Aim of the exercise: Begin at the line below that has "Definition DESC_QUEUE_SIZE : Z := 512." and stop after the line that has "(** src: device/virtio/queue.rs 469-493". Please restate only those lines, word for word.

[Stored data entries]

(* ===== verification/Virtq.v ===== *)
(** * Virtq: the split virtqueue ([device/virtio/queue.rs])

    A queue is three structures in guest memory (descriptor table, available ring, used ring), found
    by the addresses the driver wrote, and the device's own counters.  The descriptor table
    is a slice of 512 entries and both rings have 512 places, whatever size the driver chose
    ([num]): an index past 512 is an out-of-bounds panic. *)
From stdpp Require Import gmap list.
From S2P Require Import Prelude GuestMem.

(** src: device/virtio/queue.rs 14-20 [queue constants] *)
Definition VIRTQ_READY : Z := 1.
Definition VIRTQ_DESC_F_NEXT : Z := 1.
Definition VIRTQ_DESC_F_WRITE : Z := 2.
Definition VRING_USED_F_NO_NOTIFY : Z := 1.
Definition DESC_QUEUE_SIZE : Z := 512.

(** The handler a queue calls when the guest notifies it. *)
Inductive notify_kind := NotifyBlk | NotifyMediatedBlk | NotifyNet | NotifyNetCtrl | NotifyConsole.

(** src: device/virtio/queue.rs 469-493 [VirtqInner]
    With the index and handler of [Virtq]; the references to the three structures are their
    physical addresses. *)
Record Virtq := mkVq {
  vq_index : Z; notify_handler : notify_kind;
  ready : Z; num : Z;
  desc_table : option Z; avail : option Z; used : option Z;
  last_avail_idx : Z; last_used_idx : Z; used_flags : Z;
  desc_table_addr : Z; avail_addr : Z; used_addr : Z;
}.

Definition set_last_avail x q := mkVq (vq_index q) (notify_handler q) (ready q) (num q) (desc_table q) (avail q) (used q) x (last_used_idx q) (used_flags q) (desc_table_addr q) (avail_addr q) (used_addr q).
Definition set_used_flags x q := mkVq (vq_index q) (notify_handler q) (ready q) (num q) (desc_table q) (avail q) (used q) (last_avail_idx q) (last_used_idx q) x (desc_table_addr q) (avail_addr q) (used_addr q).

(** src: device/virtio/queue.rs 107-118 [Virtq::new] *)
Definition vq_new (index : Z) (h : notify_kind) : Virtq := mkVq index h 0 0 None None None 0 0 0 0 0 0.

(** src: device/virtio/queue.rs 515-528 [VirtqInner::reset] *)
Definition vq_reset (q : Virtq) : Virtq := mkVq (vq_index q) (notify_handler q) 0 0 None None None 0 0 0 0 0 0.

(** src: device/virtio/queue.rs 279-282 [Virtq::set_last_used_idx] *)
Definition set_last_used_idx x q := mkVq (vq_index q) (notify_handler q) (ready q) (num q) (desc_table q) (avail q) (used q) (last_avail_idx q) x (used_flags q) (desc_table_addr q) (avail_addr q) (used_addr q).
(** src: device/virtio/queue.rs 285-288 [Virtq::set_num] *)
Definition set_num x q := mkVq (vq_index q) (notify_handler q) (ready q) x (desc_table q) (avail q) (used q) (last_avail_idx q) (last_used_idx q) (used_flags q) (desc_table_addr q) (avail_addr q) (used_addr q).
(** src: device/virtio/queue.rs 291-294 [Virtq::set_ready] *)
Definition set_ready x q := mkVq (vq_index q) (notify_handler q) x (num q) (desc_table q) (avail q) (used q) (last_avail_idx q) (last_used_idx q) (used_flags q) (desc_table_addr q) (avail_addr q) (used_addr q).
(** src: device/virtio/queue.rs 297-300 [Virtq::or_desc_table_addr] *)
Definition or_desc_table_addr a q := mkVq (vq_index q) (notify_handler q) (ready q) (num q) (desc_table q) (avail q) (used q) (last_avail_idx q) (last_used_idx q) (used_flags q) (Z.lor (desc_table_addr q) a) (avail_addr q) (used_addr q).
(** src: device/virtio/queue.rs 303-306 [Virtq::or_avail_addr] *)
Definition or_avail_addr a q := mkVq (vq_index q) (notify_handler q) (ready q) (num q) (desc_table q) (avail q) (used q) (last_avail_idx q) (last_used_idx q) (used_flags q) (desc_table_addr q) (Z.lor (avail_addr q) a) (used_addr q).
(** src: device/virtio/queue.rs 309-312 [Virtq::or_used_addr] *)
Definition or_used_addr a q := mkVq (vq_index q) (notify_handler q) (ready q) (num q) (desc_table q) (avail q) (used q) (last_avail_idx q) (last_used_idx q) (used_flags q) (desc_table_addr q) (avail_addr q) (Z.lor (used_addr q) a).
(** src: device/virtio/queue.rs 318-324 [Virtq::set_desc_table] *)
Definition set_desc_table a q := mkVq (vq_index q) (notify_handler q) (ready q) (num q) (Some a) (avail q) (used q) (last_avail_idx q) (last_used_idx q) (used_flags q) (desc_table_addr q) (avail_addr q) (used_addr q).
(** src: device/virtio/queue.rs 330-333 [Virtq::set_avail] *)
Definition set_avail a q := mkVq (vq_index q) (notify_handler q) (ready q) (num q) (desc_table q) (Some a) (used q) (last_avail_idx q) (last_used_idx q) (used_flags q) (desc_table_addr q) (avail_addr q) (used_addr q).
(** src: device/virtio/queue.rs 339-342 [Virtq::set_used] *)
Definition set_used a q := mkVq (vq_index q) (notify_handler q) (ready q) (num q) (desc_table q) (avail q) (Some a) (last_avail_idx q) (last_used_idx q) (used_flags q) (desc_table_addr q) (avail_addr q) (used_addr q).

(** A queue and the memory it lives in. *)
Record QS := mkQS { qmem : Mem; vq : Virtq }.
Definition with_vq (q : Virtq) (s : QS) : QS := mkQS (qmem s) q.
Definition with_qmem (m : Mem) (s : QS) : QS := mkQS m (vq s).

Your response:
Definition DESC_QUEUE_SIZE : Z := 512.

(** The handler a queue calls when the guest notifies it. *)
Inductive notify_kind := NotifyBlk | NotifyMediatedBlk | NotifyNet | NotifyNetCtrl | NotifyConsole.

(** src: device/virtio/queue.rs 469-493 [VirtqInner]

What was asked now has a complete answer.